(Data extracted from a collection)
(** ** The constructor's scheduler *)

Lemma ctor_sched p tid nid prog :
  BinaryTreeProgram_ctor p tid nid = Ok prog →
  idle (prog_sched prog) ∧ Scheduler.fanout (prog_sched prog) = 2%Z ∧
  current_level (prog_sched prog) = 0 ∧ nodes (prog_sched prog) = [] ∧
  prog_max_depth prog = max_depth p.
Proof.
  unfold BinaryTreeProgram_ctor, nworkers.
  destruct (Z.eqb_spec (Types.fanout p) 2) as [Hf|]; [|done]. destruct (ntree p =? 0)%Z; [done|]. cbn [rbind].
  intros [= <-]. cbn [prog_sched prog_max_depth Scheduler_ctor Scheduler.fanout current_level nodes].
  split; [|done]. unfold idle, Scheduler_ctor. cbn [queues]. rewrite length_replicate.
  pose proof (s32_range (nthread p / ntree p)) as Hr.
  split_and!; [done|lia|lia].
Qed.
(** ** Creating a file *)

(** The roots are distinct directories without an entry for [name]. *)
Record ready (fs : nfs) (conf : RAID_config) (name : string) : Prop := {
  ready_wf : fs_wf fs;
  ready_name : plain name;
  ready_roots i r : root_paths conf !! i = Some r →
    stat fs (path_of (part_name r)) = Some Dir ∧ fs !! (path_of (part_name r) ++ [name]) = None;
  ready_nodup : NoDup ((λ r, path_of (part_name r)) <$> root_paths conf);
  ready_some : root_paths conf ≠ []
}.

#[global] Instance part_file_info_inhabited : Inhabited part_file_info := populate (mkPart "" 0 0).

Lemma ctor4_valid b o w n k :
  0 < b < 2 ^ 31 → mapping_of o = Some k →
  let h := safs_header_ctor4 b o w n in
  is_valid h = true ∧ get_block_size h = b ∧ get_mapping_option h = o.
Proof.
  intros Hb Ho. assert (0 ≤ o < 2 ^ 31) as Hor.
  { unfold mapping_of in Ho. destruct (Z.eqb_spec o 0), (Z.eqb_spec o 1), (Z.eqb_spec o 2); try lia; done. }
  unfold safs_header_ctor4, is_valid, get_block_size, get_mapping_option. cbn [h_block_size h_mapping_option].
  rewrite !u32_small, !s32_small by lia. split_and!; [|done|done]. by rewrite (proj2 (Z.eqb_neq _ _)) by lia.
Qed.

### Task description
Please give back all of the records exactly as written.

### Result of this task
(** ** The constructor's scheduler *)

Lemma ctor_sched p tid nid prog :
  BinaryTreeProgram_ctor p tid nid = Ok prog →
  idle (prog_sched prog) ∧ Scheduler.fanout (prog_sched prog) = 2%Z ∧
  current_level (prog_sched prog) = 0 ∧ nodes (prog_sched prog) = [] ∧
  prog_max_depth prog = max_depth p.
Proof.
  unfold BinaryTreeProgram_ctor, nworkers.
  destruct (Z.eqb_spec (Types.fanout p) 2) as [Hf|]; [|done]. destruct (ntree p =? 0)%Z; [done|]. cbn [rbind].
  intros [= <-]. cbn [prog_sched prog_max_depth Scheduler_ctor Scheduler.fanout current_level nodes].
  split; [|done]. unfold idle, Scheduler_ctor. cbn [queues]. rewrite length_replicate.
  pose proof (s32_range (nthread p / ntree p)) as Hr.
  split_and!; [done|lia|lia].
Qed.
(** ** Creating a file *)

(** The roots are distinct directories without an entry for [name]. *)
Record ready (fs : nfs) (conf : RAID_config) (name : string) : Prop := {
  ready_wf : fs_wf fs;
  ready_name : plain name;
  ready_roots i r : root_paths conf !! i = Some r →
    stat fs (path_of (part_name r)) = Some Dir ∧ fs !! (path_of (part_name r) ++ [name]) = None;
  ready_nodup : NoDup ((λ r, path_of (part_name r)) <$> root_paths conf);
  ready_some : root_paths conf ≠ []
}.

#[global] Instance part_file_info_inhabited : Inhabited part_file_info := populate (mkPart "" 0 0).

Lemma ctor4_valid b o w n k :
  0 < b < 2 ^ 31 → mapping_of o = Some k →
  let h := safs_header_ctor4 b o w n in
  is_valid h = true ∧ get_block_size h = b ∧ get_mapping_option h = o.
Proof.
  intros Hb Ho. assert (0 ≤ o < 2 ^ 31) as Hor.
  { unfold mapping_of in Ho. destruct (Z.eqb_spec o 0), (Z.eqb_spec o 1), (Z.eqb_spec o 2); try lia; done. }
  unfold safs_header_ctor4, is_valid, get_block_size, get_mapping_option. cbn [h_block_size h_mapping_option].
  rewrite !u32_small, !s32_small by lia. split_and!; [|done|done]. by rewrite (proj2 (Z.eqb_neq _ _)) by lia.
Qed.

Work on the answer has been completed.